TASK PROMPT |
Going through the data below, please show each line containing the string "VResource".

DATA SHOWN |
(* ===== verification/Display.v ===== *)
(** Text of values ([impl Display for Value] in [crates/rend/src/value.rs]), as
    error messages show them. *)
From S2P Require Import Prelude Bytes Values JsonText.
(** The UTF-8 bytes of an ASCII literal. *)
Definition str (s : string) : bytes :=
  (λ c, Z.of_nat (Ascii.nat_of_ascii c)) <$> String.list_ascii_of_string s.

(** [{n:x}]. *)
Fixpoint hex_digits (fuel : nat) (n : Z) (acc : bytes) : bytes :=
  match fuel with
  | O => acc
  | S fuel' =>
      let acc' := hex_lower (n mod 16) :: acc in
      if n / 16 =? 0 then acc' else hex_digits fuel' (n / 16) acc'
  end.
Definition hex (n : Z) : bytes := hex_digits (S (Z.to_nat (Z.log2 n))) n [].

(** [{byte:02x}]. *)
Definition hex_byte (b : Z) : bytes := [hex_lower (b / 16); hex_lower (b mod 16)].

Fixpoint join_with (sep : bytes) (ts : list bytes) : bytes :=
  match ts with
  | [] => []
  | [t] => t
  | t :: ts' => t ++ sep ++ join_with sep ts'
  end.

Definition comma_separated : list bytes → bytes := join_with (str ", ").
Definition quoted (s : bytes) : bytes := [34] ++ s ++ [34].

Section display.
Context `{FloatText}.

Fixpoint display (v : Value) : bytes :=
  match v with
  | VInt n => dec n
  | VUInt n => dec n ++ str "u"
  | VFloat n => if is_finite n then with_point (format_f64 n) else format_f64 n
  | VI32 n => dec n ++ str "i32"
  | VU32 n => dec n ++ str "u32"
  | VU64 n => dec n ++ str "u64"
  | VU128 n => dec n ++ str "u128"
  | VBool b => if b then str "true" else str "false"
  | VUnit => str "()"
  | VResource n => str "Resource(" ++ dec n ++ str ")"
  | VStr s => quoted s
  | VAddress s => str "@" ++ s
  | VBytes b => str "0x" ++ concat (hex_byte <$> b)
  | VArray elems => str "[" ++ comma_separated (display <$> elems) ++ str "]"
  | VSet elems => str "set{" ++ comma_separated (display <$> elems) ++ str "}"
  | VDict pairs =>
      str "dict{" ++ comma_separated
        ((λ p, match p with (k, v) => display k ++ str ": " ++ display v end) <$> pairs) ++ str "}"
  | VStruct name fields =>
      name ++ str "{" ++ comma_separated
        ((λ p, match p with (n, v) => n ++ str ": " ++ display v end) <$> fields) ++ str "}"
  | VPending id => str "<pending #" ++ dec id ++ str ">"
  | VTuple elems => str "(" ++ comma_separated (display <$> elems) ++ str ")"
  | VEnum enum_name variant payload =>
      enum_name ++ str "::" ++ variant ++
      match payload with
      | [] => []
      | _ => str "(" ++ comma_separated (display <$> payload) ++ str ")"
      end
  | VPMap hash => str "pmap@" ++ hex hash
  | VPBTree hash => str "pbtree@" ++ hex hash
  | VJson j => write_canonical_json j
  | VPVec len root => str "pvec[" ++ dec len ++ str "]@" ++ hex root
  | VInterface iface target_module =>
      iface ++ str "::bind(" ++ quoted target_module ++ str ")"
  | VPMapCursor _ _ _ _ => str "<pmap-cursor>"
  | VPBTreeCursor _ _ _ _ => str "<pbtree-cursor>"
  end.

(** [format!("{v}")]. *)
Definition show (v : Value) : string := text (display v).
End display.

(** [format!("JSON parse error at {}: {}", pos, msg)]. *)
Definition show_parse_error (e : ParseError) : string :=
  String.append "JSON parse error at "
    (String.append (text (dec (pe_pos e))) (String.append ": " (pe_msg e))).

Example display_samples `{FloatText} :
  display (VArray [VInt (-12); VU64 7; VStr (str "ab")]) = [91; 45; 49; 50; 44; 32; 55; 117; 54; 52; 44; 32; 34; 97; 98; 34; 93] ∧
  show (VEnum (str "E") (str "V") [VBytes [10; 255]; VPMap 4096]) = "E::V(0x0aff, pmap@1000)"%string.
Proof. split; vm_compute; reflexivity. Qed.

(** * Equality of values ([==] on [Value], [Json] and their fields): structural,
    floats by bit pattern, json objects as maps, whatever the order of their
    keys ([IndexMap]'s [PartialEq]). *)
(** [m.get(key)] on an [IndexMap]. *)
Section assoc.
Context {V : Type}.
Fixpoint assoc (key : bytes) (m : list (bytes * V)) : option V :=
  match m with
  | [] => None
  | (k, v) :: m' => if bool_decide (k = key) then Some v else assoc key m'
  end.
End assoc.

Definition opt_eqb {A} (f : A → A → bool) (x y : option A) : bool :=
  match x, y with
  | Some a, Some b => f a b
  | None, None => true
  | _, _ => false
  end.

Fixpoint value_eqb (x y : Value) {struct x} : bool :=
  match x, y with
  | VInt a, VInt b | VUInt a, VUInt b | VFloat a, VFloat b | VI32 a, VI32 b
  | VU32 a, VU32 b | VU64 a, VU64 b | VU128 a, VU128 b | VResource a, VResource b
  | VPending a, VPending b | VPMap a, VPMap b | VPBTree a, VPBTree b => a =? b
  | VBool a, VBool b => eqb a b
  | VUnit, VUnit => true
  | VStr a, VStr b | VAddress a, VAddress b | VBytes a, VBytes b => bool_decide (a = b)
  | VArray l, VArray k | VSet l, VSet k | VTuple l, VTuple k => forallb2 value_eqb l k
  | VDict l, VDict k =>
      forallb2 (λ p q, match p with (a, b) => value_eqb a q.1 && value_eqb b q.2 end) l k
  | VStruct n l, VStruct m k =>
      bool_decide (n = m) &&
      forallb2 (λ p q, match p with (a, b) => bool_decide (a = q.1) && value_eqb b q.2 end) l k
  | VEnum e n l, VEnum f m k => bool_decide (e = f) && bool_decide (n = m) && forallb2 value_eqb l k
  | VJson j, VJson k => json_eqb j k
  | VPVec l r, VPVec m q => (l =? m) && (r =? q)
  | VInterface i t, VInterface j u => bool_decide (i = j) && bool_decide (t = u)
  | VPMapCursor s p kt vt, VPMapCursor s' p' kt' vt' =>
      bool_decide (s = s') &&
      forallb2 (λ p q, match p with (a, b) => value_eqb a q.1 && value_eqb b q.2 end) p p' &&
      bool_decide (kt = kt') && bool_decide (vt = vt')
  | VPBTreeCursor r l kt vt, VPBTreeCursor r' l' kt' vt' =>
      (r =? r') &&
      match l, l' with Some a, Some b => value_eqb a b | None, None => true | _, _ => false end &&
      bool_decide (kt = kt') && bool_decide (vt = vt')
  | _, _ => false
  end
with json_eqb (x y : Json) {struct x} : bool :=
  match x, y with
  | JNull, JNull => true
  | JArray l, JArray k => forallb2 value_eqb l k
  | JObject m, JObject n =>
      (length m =? length n)%nat &&
      forallb (λ p, match p with (k, v) =>
        match assoc k n with Some w => value_eqb v w | None => false end end) m
  | _, _ => false
  end.

(** [==] is reflexive on values whose json objects have distinct keys, as every
    [IndexMap] does. *)
Lemma assoc_in {V} (m : list (bytes * V)) k v : NoDup m.*1 → (k, v) ∈ m → assoc k m = Some v.
Proof.
  induction m as [|[k' v'] m IH]; intros Hnd Hin; [by apply not_elem_of_nil in Hin|].
  apply NoDup_cons in Hnd as [Hk Hnd]. cbn [assoc fst] in *. case_bool_decide as Hd.
  - subst k'. apply elem_of_cons in Hin as [[= ->]|Hin]; [done|].
    contradict Hk. apply list_elem_of_fmap. by exists (k, v).
  - apply elem_of_cons in Hin as [[= -> ->]|Hin]; [done|]. by apply IH.
Qed.

(** Values without json objects and cursors: on them [==] is equality. *)
Fixpoint plain (v : Value) : bool :=
  match v with
  | VArray l | VSet l | VTuple l | VEnum _ _ l => forallb plain l
  | VDict l => forallb (λ p, match p with (a, b) => plain a && plain b end) l
  | VStruct _ l => forallb (λ p, match p with (a, b) => plain b end) l
  | VJson j => plain_json j
  | VPMapCursor _ _ _ _ | VPBTreeCursor _ _ _ _ => false
  | _ => true
  end
with plain_json (j : Json) : bool :=
  match j with
  | JNull => true
  | JArray l => forallb plain l
  | JObject _ => false
  end.

Lemma forallb2_eq {A} (f : A → A → bool) (p : A → bool) l k :
  Forall (λ x, p x = true → ∀ y, f x y = true ↔ x = y) l → forallb p l = true →
  forallb2 f l k = true ↔ l = k.
Proof.
  intros Hl. revert k. induction Hl as [|x l Hx Hl IH]; intros k Hp.
  - destruct k; split; try done.
  - cbn [forallb] in Hp. apply andb_prop in Hp as [Hpx Hpl]. destruct k as [|y k]; [done|].
    cbn [forallb2]. rewrite andb_true_iff, (Hx Hpx y), (IH k Hpl). naive_solver.
Qed.

Lemma eq_one {A} (c : A → Value) (a b : A) (t : bool) :
  (t = true ↔ a = b) → (∀ x y, c x = c y → x = y) → t = true ↔ c a = c b.
Proof. intros -> Hc. split; [by intros ->|apply Hc]. Qed.

Lemma value_eqb_eq x : plain x = true → ∀ y, value_eqb x y = true ↔ x = y.
Proof.
  apply (value_ind_nested (λ x, plain x = true → ∀ y, value_eqb x y = true ↔ x = y)
    (λ j, plain_json j = true → ∀ k, json_eqb j k = true ↔ j = k)).
  - intros v Hv Hp y. destruct v; try discriminate Hv; try discriminate Hp;
      destruct y; cbn [value_eqb]; try (split; [discriminate|discriminate]); try (split; reflexivity);
      rewrite ?andb_true_iff, ?Z.eqb_eq, ?bool_decide_eq_true, ?eqb_true_iff; naive_solver.
  - intros l IH Hp [| | | | | | | | | | | | |k| | | | | | | | | | | | |]; try (split; discriminate).
    apply eq_one; [by apply (forallb2_eq _ plain)|naive_solver].
  - intros l IH Hp [| | | | | | | | | | | | | |k| | | | | | | | | | | |]; try (split; discriminate).
    apply eq_one; [by apply (forallb2_eq _ plain)|naive_solver].
  - intros l IH Hp [| | | | | | | | | | | | | | |k| | | | | | | | | | |]; try (split; discriminate).
    apply eq_one; [|naive_solver]. eapply forallb2_eq; [|exact Hp].
    eapply Forall_impl; [exact IH|]. intros [a b] [Ha Hb] Hab%andb_prop [a' b'].
    cbn [fst snd] in *. destruct Hab as [Hpa Hpb]. rewrite andb_true_iff, (Ha Hpa), (Hb Hpb). naive_solver.
  - intros n l IH Hp [| | | | | | | | | | | | | | | |m k| | | | | | | | | |]; try (split; discriminate).
    cbn [value_eqb]. rewrite andb_true_iff, bool_decide_eq_true.
    enough (E : forallb2 _ l k = true ↔ l = k) by (rewrite E; naive_solver).
    eapply forallb2_eq; [|exact Hp]. eapply Forall_impl; [exact IH|]. intros [a b] Hb Hpb [a' b'].
    cbn [fst snd] in *. rewrite andb_true_iff, (Hb Hpb), bool_decide_eq_true. naive_solver.
  - intros l IH Hp [| | | | | | | | | | | | | | | | |k| | | | | | | | |]; try (split; discriminate).
    apply eq_one; [by apply (forallb2_eq _ plain)|naive_solver].
  - intros e n l IH Hp [| | | | | | | | | | | | | | | | | |e' n' k| | | | | | | |]; try (split; discriminate).
    cbn [value_eqb]. rewrite !andb_true_iff, !bool_decide_eq_true, (forallb2_eq _ _ _ _ IH Hp). naive_solver.
  - intros j IH Hp [| | | | | | | | | | | | | | | | | | | | | |k| | | |]; try (split; discriminate).
    apply eq_one; [by apply IH|naive_solver].
  - intros _ [| |]; split; done.
  - intros l IH Hp [|k|]; try (split; discriminate). cbn [json_eqb].
    rewrite (forallb2_eq _ _ _ _ IH Hp). naive_solver.
  - done.
Qed.

(** The order of the keys of a json object does not matter. *)
Example object_order a b v w :
  a ≠ b → value_eqb (VJson (JObject [(a, VInt v); (b, VInt w)])) (VJson (JObject [(b, VInt w); (a, VInt v)])) = true.
Proof.
  intros Hab. cbn. rewrite (bool_decide_eq_false_2 (b = a)) by congruence.
  rewrite !bool_decide_eq_true_2 by done. by rewrite !Z.eqb_refl.
Qed.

RESPONSE FOR THIS EXERCISE |
  | VResource n => str "Resource(" ++ dec n ++ str ")"
  | VU32 a, VU32 b | VU64 a, VU64 b | VU128 a, VU128 b | VResource a, VResource b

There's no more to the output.